Early on, some other Agaricus strains were also grown - which were naturally white. A. bitorquis is one of them. It was abandoned as a commercial mushroom though because the white mutant was more "durable". And durability is a desirable commercial characteristic, even if it is NOT a desirable culinary characteristic.

If the White Button were equal in nutrition and health benefits to either the Brown Button or the naturally white buttons, this would be no tragedy. But alas, it is not. So the harmless little mutant becomes the evil villain in our story – through no fault of its own, to be sure, just through ignorance and avarice.

The White Button is a mutant. It is a Brown Button mushroom – whole, intact, and healthy – which has mutated into something LESS than the Brown Button. Now, there are a LOT of white mushrooms – and on the whole, they tend to ALL be a little less nutritious than the colored mushrooms. There are, in fact, a number of other Agaricus mushrooms which are white, nearly identical to the White Button (though they vary widely in size), just as easily cultivated, and which are ALL more nutritious and more useful than the White Button – because they developed that way naturally, while the White Button was a mutant that was then propagated, and further developed for rapid propagation.

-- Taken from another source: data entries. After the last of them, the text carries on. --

(* ===== verification/Shutdown.v ===== *)
(** * Shutting down a library in use

    [substance_connector_shutdown] on a library with open contexts, waiting
    messages and registered trampolines: what every part gives back, and that
    nothing of it is left. *)

From S2P Require Import Prelude Wire Memory Strings UintQueue LockedQueue Message World Callbacks.
From S2P Require Import FileSystem Connection SlotFrame ContextQueue Contexts.
From S2P Require Import ReadThread Dispatch Lifecycle.

(** ** States that have given something back *)

Section torn.
Context {E : Type}.
Implicit Types w : world E.

(** From [w], the slots [ids] were cleared and the blocks [ps] released; besides
    this only the environment and the trace have changed. *)
Record torn_down (ids ps : list Z) w w' : Prop := {
  td_wf : mem_wf (mem w');
  td_config : mem_config_eq (mem w) (mem w');
  td_heap : forall a, heap (mem w') !! a = if decide (a ∈ ps) then None else heap (mem w) !! a;
  td_slots : forall j, context_list w' !! j =
    if decide (j ∈ map Z.to_nat ids) then (fun _ => zero_context) <$> context_list w !! j else context_list w !! j;
  td_rest : w' = set_env (env w') (set_trace (trace w') (set_mem (mem w') (set_context_list (context_list w') w)))
}.

Lemma torn_down_nil w : mem_wf (mem w) -> torn_down [] [] w w.
Proof.
  intros Hwf. constructor; [done | done | | | by destruct w]; intros x; by rewrite decide_False by apply not_elem_of_nil.
Qed.

Lemma torn_down_trans ids1 ids2 ps1 ps2 w1 w2 w3 :
  torn_down ids1 ps1 w1 w2 -> torn_down ids2 ps2 w2 w3 -> torn_down (ids1 ++ ids2) (ps1 ++ ps2) w1 w3.
Proof.
  intros [W1 C1 H1 S1 R1] [W2 C2 H2 S2 R2]. constructor; [done | by etransitivity | | |].
  - intros a. rewrite H2, H1. repeat case_decide; try done; set_solver.
  - intros j. rewrite S2, S1, map_app. generalize (map Z.to_nat ids1) (map Z.to_nat ids2). intros js1 js2.
    repeat case_decide; try done; try set_solver; by destruct (context_list w1 !! j).
  - rewrite R2. cbn. rewrite R1. by destruct w1.
Qed.

Lemma torn_down_same ids ids' ps ps' w w' :
  torn_down ids ps w w' -> (forall i, i ∈ ids <-> i ∈ ids') -> (forall a, a ∈ ps <-> a ∈ ps') ->
  torn_down ids' ps' w w'.
Proof.
  intros [W C H S R] Hids Hps. constructor; try done.
  - intros a. rewrite H. by apply decide_ext.
  - intros j. rewrite S. apply decide_ext.
    rewrite !list_elem_of_fmap. by setoid_rewrite Hids.
Qed.

Lemma torn_down_other ids ps w w' a :
  torn_down ids ps w w' -> a ∉ ps -> heap (mem w') !! a = heap (mem w) !! a.
Proof. intros [_ _ H _ _] Ha. rewrite H. by case_decide. Qed.

Lemma torn_down_trampolines ids ps w w' ns :
  torn_down ids ps w w' -> tseg (mem w) (trampoline_front w) ns 0 -> (forall p, p ∈ map fst ns -> p ∉ ps) ->
  tseg (mem w') (trampoline_front w') ns 0.
Proof.
  intros Ht Hns Hps. pose proof Ht as [_ C _ _ R]. replace (trampoline_front w') with (trampoline_front w) by (by rewrite R).
  apply (tseg_frame (mem w)); [done | by destruct C |]. intros p Hp. by apply (torn_down_other _ _ _ _ _ Ht), Hps.
Qed.

End torn.

(** ** Closing the contexts of a read thread

    By the time the read threads are joined, the queue of free contexts is
    gone. *)

Section exits.
Context {E : Type} {P : Platform E} {B : Bindings E} {Q : QuietBindings E}.
Implicit Types w : world E.

(** The trampolines [ns] do not share a block with the names of [ids]. *)
Record notifying w (ids : list Z) (ns : list (Z * Z)) : Prop := {
  nf_wf : mem_wf (mem w);
  nf_serving : mem_serving (mem w);
  nf_chain : tseg (mem w) (trampoline_front w) ns 0;
  nf_nodup : NoDup (map fst ns);
  nf_names : forall i p, i ∈ ids -> p ∈ map fst ns -> p <> peer_name w i
}.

It lost a great deal in the changes. It lost elements which the other white mushrooms still possess. It is unfortunate that it was decided to mass propagate the mutant, instead of deciding to propagate one of the naturally white mushrooms.

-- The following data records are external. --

Lemma marked_inv w e m cl (hs l : list Z) n :
  marks hs w cl -> same_memory (mem w) m -> (forall i, i ∈ hs -> 0 <= i < 32 /\ i ∉ l) ->
  contexts_inv w l n -> contexts_inv (marked_world w e m cl) l n.
Proof.
  intros Hcl [Hwf Hcfg Hh] Hhs [_ Hs Hlen Hq Hnd Hr Hfree Hused]. pose proof Hr as Hr'. rewrite Forall_forall in Hr'.
  assert (Hsame : forall i, 0 <= i < 32 -> i ∉ hs -> cl !! Z.to_nat i = context_list w !! Z.to_nat i).
  { intros i Hi Hni. rewrite Hcl. apply decide_False. intros (j & Heq & Hj)%list_elem_of_fmap.
    destruct (Hhs j Hj) as [? _]. by replace i with j in Hni by lia. }
  constructor; cbn [marked_world context_list set_context_list mem set_mem free_contexts set_env]; try done.
  - by apply (mem_serving_config (mem w)).
  - rewrite <- Hlen. assert (Hsome : forall j, is_Some (cl !! j) <-> is_Some (context_list w !! j)).
    { intros j. rewrite Hcl. case_decide; [|done]. apply fmap_is_Some. }
    destruct (Nat.lt_trichotomy (length cl) (length (context_list w))) as [Hlt|[?|Hlt]]; [|done|]; exfalso.
    + apply lookup_lt_is_Some_2, Hsome, lookup_lt_is_Some_1 in Hlt. lia.
    + apply lookup_lt_is_Some_2, Hsome, lookup_lt_is_Some_1 in Hlt. lia.
  - intros i Hi. rewrite Hsame; [by apply Hfree | by apply Hr' |].
    intros Hin. by destruct (Hhs i Hin).
  - intros i Hi Hni. destruct (Hused i Hi Hni) as (c & Hc & Hconn). rewrite Hcl, Hc.
    case_decide; [exists (mark_shutdown c) | by exists c]. split; [done|]. cbn. rewrite Z.land_lor_distr_l.
    intros Heq. apply Z.lor_eq_0_iff in Heq as [_ Heq]. discriminate Heq.
Qed.

Lemma marked_shutdown w e m cl (hs ids : list Z) i :
  marks hs w cl -> (forall i, i ∈ ids -> served w i /\ is_shutdown w i = false) -> (forall i, i ∈ hs -> i ∈ ids) ->
  i ∈ ids -> is_shutdown (marked_world w e m cl) i = bool_decide (i ∈ hs).
Proof.
  intros Hcl Hids Hsub Hi. destruct (Hids i Hi) as [(Hr & c & s & Hc & _) Hsd].
  unfold is_shutdown in *. cbn [marked_world context_list set_context_list]. rewrite Hc in Hsd. rewrite Hcl, Hc.
  assert (Hdec : Z.to_nat i ∈ map Z.to_nat hs <-> i ∈ hs).
  { rewrite list_elem_of_fmap. split; [|by exists i]. intros (j & Heq & Hj).
    destruct (Hids j (Hsub j Hj)) as [(Hrj & _) _]. by replace i with j by lia. }
  case_decide as Hin; rewrite Hdec in Hin.
  - rewrite bool_decide_eq_true_2 by done. cbn. rewrite Z.land_lor_distr_l. apply negb_true_iff, Z.eqb_neq.
    intros Heq. apply Z.lor_eq_0_iff in Heq as [_ Heq]. discriminate Heq.
  - by rewrite bool_decide_eq_false_2 by done.
Qed.

(** ** The contexts that go *)

Lemma hung_incl ids revents : incl (hung (zip ids revents)) ids.
Proof.
  intros i (p & <- & [Hp _]%filter_In)%in_map_iff. destruct p as [j r]. by apply in_combine_l in Hp.
Qed.

Lemma hung_cons i ids r revents :
  hung (zip (i :: ids) (r :: revents)) = (if hangs r then [i] else []) ++ hung (zip ids revents).
Proof. unfold hung. cbn [zip_with zip List.filter snd]. by destruct (hangs r). Qed.

Lemma filter_hung ids : forall revents,
  NoDup ids -> length revents = length ids ->
  List.filter (fun i => bool_decide (i ∈ hung (zip ids revents))) ids = hung (zip ids revents).
Proof.
  induction ids as [|i ids IH]; intros [|r revents] Hnd Hlen; try done. injection Hlen as Hlen.
  apply NoDup_cons in Hnd as [Hi Hnd]. specialize (IH revents Hnd Hlen).
  assert (Hni : i ∉ hung (zip ids revents)).
  { intros Hin. apply Hi, list_elem_of_In, (hung_incl ids revents), list_elem_of_In, Hin. }
  rewrite hung_cons. cbn [List.filter].
  rewrite (filter_ext_in _ (fun j => bool_decide (j ∈ hung (zip ids revents))) ids), IH.
  - destruct (hangs r); cbn [app].
    + rewrite bool_decide_eq_true_2; [done|]. apply elem_of_cons. by left.
    + by rewrite bool_decide_eq_false_2.
  - intros j Hj%list_elem_of_In. apply bool_decide_ext. destruct (hangs r); [|done]. cbn [app].
    rewrite elem_of_cons. split; [intros [->|]; done | auto].
Qed.

Lemma filter_reverse {A} (f : A -> bool) l : List.filter f (reverse l) = reverse (List.filter f l).
Proof.
  induction l as [|x l IH]; [done|]. rewrite reverse_cons, List.filter_app, IH. cbn [List.filter].
  destruct (f x); [by rewrite reverse_cons | by rewrite app_nil_r].
Qed.

(** ** The steps of a round *)

Lemma acquires_nothing thread w k :
  thread_wf thread -> id_queue (connection_queue w) [] k -> length (context_list w) = 32%nat ->
  (if connector_read_thread_check_load thread =? SUBSTANCE_CONNECTOR_TRUE then
     let* r := connector_read_thread_try_acquire thread in ret (fst r)
   else ret thread) w = Done thread w.
Proof.
  intros Hwf Hq Hlen. destruct (acquire_within_bounds thread w [] k Hwf Hq ltac:(constructor) Hlen) as [H _].
  destruct (Z.eqb_spec (connector_read_thread_check_load thread) SUBSTANCE_CONNECTOR_TRUE) as [Ht|]; [|done].
  by rewrite (bind_done _ _ _ _ _ (H Ht)).
Qed.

When other scientists finally got around to studying the nutritional benefits of mushrooms, the White Imposter was the chosen entity. It was then noised abroad that mushrooms were really not terribly nourishing, so you'd better not bother eating them – they were not worth the effort it took to prepare and chew them. All mushrooms were tarred with the little white brush.

The little white mutant made its way into every common food – representing mushrooms collectively in cans, trays, and pouches. All but the priciest restaurants served nothing but the little white imposter. Entire generations little knew that any other edible mushroom existed.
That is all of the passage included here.